Zeng Nanjin & Li Zichao WISE IUEC 2016

1.Introduction

In the challenge “Causal Inference 2”, we are required to Summarize the arguments between the Structural and Experimental approachs in empirical works made by the various authors in the following series of papers in JEP Vol. 24 and views on the same topic by Rust (2014). We had spent two weeks in going through these papers and reached some common thoughts to their arguments. In section 2, we would give a brief summary for these five papers. In section 3, we would share some thoughts raised in our recent discussion about these paper.

2.Summary to these papers

The first four paper is a series of paper in JEP Vol. 24. The arugment is brought by Angrist and Pischke, chasing by papers from Keane, Sims, the two who are strongly disagree with their appeal, Nevo and Whinston holding a relatively netural opinion with their argument.

2.1 Taking the Con out of Econometrics (Angrist and Pischke, 2010)

In this paper, they begin with the review of some concerns on the quality and credibility in data analysis expressed by several economists in last century, for example, the concern by Leamer (1983) towards less robustness in contemporal works, like Ehrlich’s study (1983) about the deterrent effect of capital punishments, due to the variable result under different assumptions on functional form and addition controls. Moreover, Ehrlich used instrumental variables but did not attach some explainations, which makes his work less reliable. They also gives some other examples like The Education Production Function, Coleman et al. (1966). All of them are considered to be in a bad research design.

Then they claimed that these concerns have been address by these key improvements these days.

  1. Better and More data from a rapidly increasing amount of micro data and diministrative records.

  2. Fewer Distraction due to more understanding of regression analysis, with robust standard errors, automated clustering and so on, which lead to remarkably robust conclusions.

  3. Better Research Design and more transparent discussion in applied econometrics, like widely used RCT, DID, RD and IV. They claim that the application of better design could avoid much of complex mechanical frameworks. Then they give plenty of examples, like evaluating class size and school performent using IV (Angrist and Lavy,1999), which avoid omitted variable bias in the previous works.
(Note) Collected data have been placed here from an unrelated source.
(** *** Manifests *)
Lemma two_targets (P : Artifact → Prop) l t1 t2 : t1 ≠ t2 →
  (length l = 2%nat ∧ (∃ a, filter (λ a, a_target a = t1) l = [a] ∧ P a) ∧ (∃ a, filter (λ a, a_target a = t2) l = [a] ∧ P a)) ↔
  Forall P l ∧ a_target <$> l ≡ₚ [t1; t2].
Proof.
  intros Hne. split.
  - intros (Hl & (a & Ha & HPa) & (b & Hb & HPb)). destruct l as [|x [|y [|]]]; try done. rewrite !filter_cons !filter_nil in Ha, Hb.
    repeat case_decide; simplify_eq/=; (split; [by rewrite !Forall_cons Forall_nil|]); first [done|apply perm_swap].
  - intros [HP Hp]. pose proof (Permutation_length Hp) as Hl. rewrite length_fmap in Hl. split; [done|].
    destruct l as [|x [|y [|]]]; try done. rewrite !Forall_cons in HP. destruct HP as (Hx & Hy & _).
    symmetry in Hp. apply Permutation_length_2_inv in Hp as [Hp|Hp]; injection Hp as Hxt Hyt; rewrite !filter_cons !filter_nil Hxt Hyt;
      repeat case_decide; simplify_eq/=; split; eexists; by split.
Qed.
Definition offered_for (m : Manifest) (t : Str) : Prop :=
  ∃ a, target_artifacts m t = [a] ∧ a_name a = artifact_name (m_tag m) t ∧ 64 ≤ a_size a ≤ 128 * 1024 * 1024 ∧ hex_text (a_sha256 a) 64.
Lemma targets_ok m l : check_targets m l tt = (Ok tt, tt) ↔ Forall (offered_for m) l.
Proof.
  induction l as [|t l IH]; cbn [check_targets]; [by rewrite Forall_nil|]. rewrite Forall_cons -IH. clear IH. unfold offered_for.
  destruct (target_artifacts m t) as [|a [|]] eqn:Ht; [by split; [|intros [(? & ? & _) _]]| |by split; [|intros [(? & ? & _) _]]].
  rewrite run_ok. setoid_rewrite guard_ok. split.
  - intros ([] & [[?%bool_decide_eq_true ?%bool_decide_eq_true]%andb_prop ?%hex_text_spec]%andb_prop & ?). split; [|done]. by exists a.
  - intros [(x & [= <-] & ? & ? & ?%hex_text_spec) ?]. exists tt. split; [|done]. by rewrite !bool_decide_true.
Qed.
Lemma offered_spec m t : t ∈ SUPPORTED_TARGETS → offered_for m t ↔ ∃ a, filter (λ a, a_target a = t) (artifacts m) = [a] ∧ artifact_ok m a.
Proof.
  intros Hin. unfold offered_for, target_artifacts. f_equiv. intros a. split; intros [Ha Hr]; (split; [done|]);
    (assert (a_target a = t) as Ht by (assert (a ∈ [a]) as Hx by left; rewrite -Ha in Hx; by apply list_elem_of_filter in Hx as [? _])).
  - destruct Hr as (? & ? & ?). split; by rewrite ?Ht.
  - destruct Hr as [_ Hn ? ?]. by rewrite Hn Ht.
Qed.
Lemma supported_ok m : length (artifacts m) = 2%nat ∧ check_targets m SUPPORTED_TARGETS tt = (Ok tt, tt) ↔
  Forall (artifact_ok m) (artifacts m) ∧ a_target <$> artifacts m ≡ₚ SUPPORTED_TARGETS.
Proof.
  rewrite targets_ok. change SUPPORTED_TARGETS with [lit "x86_64-unknown-linux-musl"; lit "aarch64-unknown-linux-musl"] at 2.
  rewrite -two_targets; [|by vm_compute]. unfold SUPPORTED_TARGETS. rewrite !Forall_cons Forall_nil !offered_spec; [tauto|set_solver..].
Qed.
Lemma manifest_spec m : validate_manifest m tt = (Ok tt, tt) ↔ manifest_ok m.
Proof.
  split.
  - intros (v & [Hv Hm]%version_roundtrip & ([] & Hg1%guard_ok & (w & [Hw Htag]%tag_ok & ([] & Hg2%guard_ok & Hc)%run_ok)%run_ok)%run_ok)%run_ok.
    repeat (apply andb_prop in Hg2 as [Hg2 ?]). apply andb_prop in Hg1 as [? ?].
    repeat match goal with H : negb _ = true |- _ => apply negb_true_iff, bool_decide_eq_false in H | H : bool_decide _ = true |- _ => apply bool_decide_eq_true in H end.
    subst w. destruct (proj1 (supported_ok m)) as [Ha Hp]; [by split|]. split; try done; [by exists v|by rewrite Htag Hm|by apply hex_text_spec|].
    by rewrite !Forall_cons Forall_nil.
  - intros [Hsc Hr (v & Hv & Hm) Ht Hcm Hic Hn Ha Hp]. destruct (proj2 (supported_ok m) (conj Ha Hp)) as [Hl Hc]. rewrite !Forall_cons in Hn.
    destruct Hn as (? & ? & ? & ? & ? & ? & _). apply run_ok. exists v. split; [by apply version_roundtrip|].
    apply run_ok. exists tt. split; [apply guard_ok; by rewrite !bool_decide_true|].
    apply run_ok. exists v. split; [apply tag_ok; by rewrite Ht Hm|]. apply run_ok. exists tt. split; [|done]. apply guard_ok. apply hex_text_spec in Hcm.
    rewrite !andb_true_iff !negb_true_iff !bool_decide_eq_true !bool_decide_eq_false. apply andb_prop in Hcm as [?%bool_decide_eq_true ?]. by split_and!.
Qed.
After that, they criticize the less use of experiental method in macroeconomics and industrial organizations. At their view, the effort of computional researchers to build a dynamic model and caribrate the model is not design-based research and produces no evidence on the existence of causal effects. For the Industrial Organization, they also believe that a transparently identified design-based experimental estimates is better than a complex simulation-based estimates with too-strong assumptions.

Finally, they responds to the concern of experimental designs is result-oriented instead of trying to solve more meaningful problems. They think that the concern with external validity could be solved by accumulating empirical evidence. Moreover, the design-based approach has wide applicability to be complement with good economic questions. They give some examples to refute the claim that experimental works narrow policy effect.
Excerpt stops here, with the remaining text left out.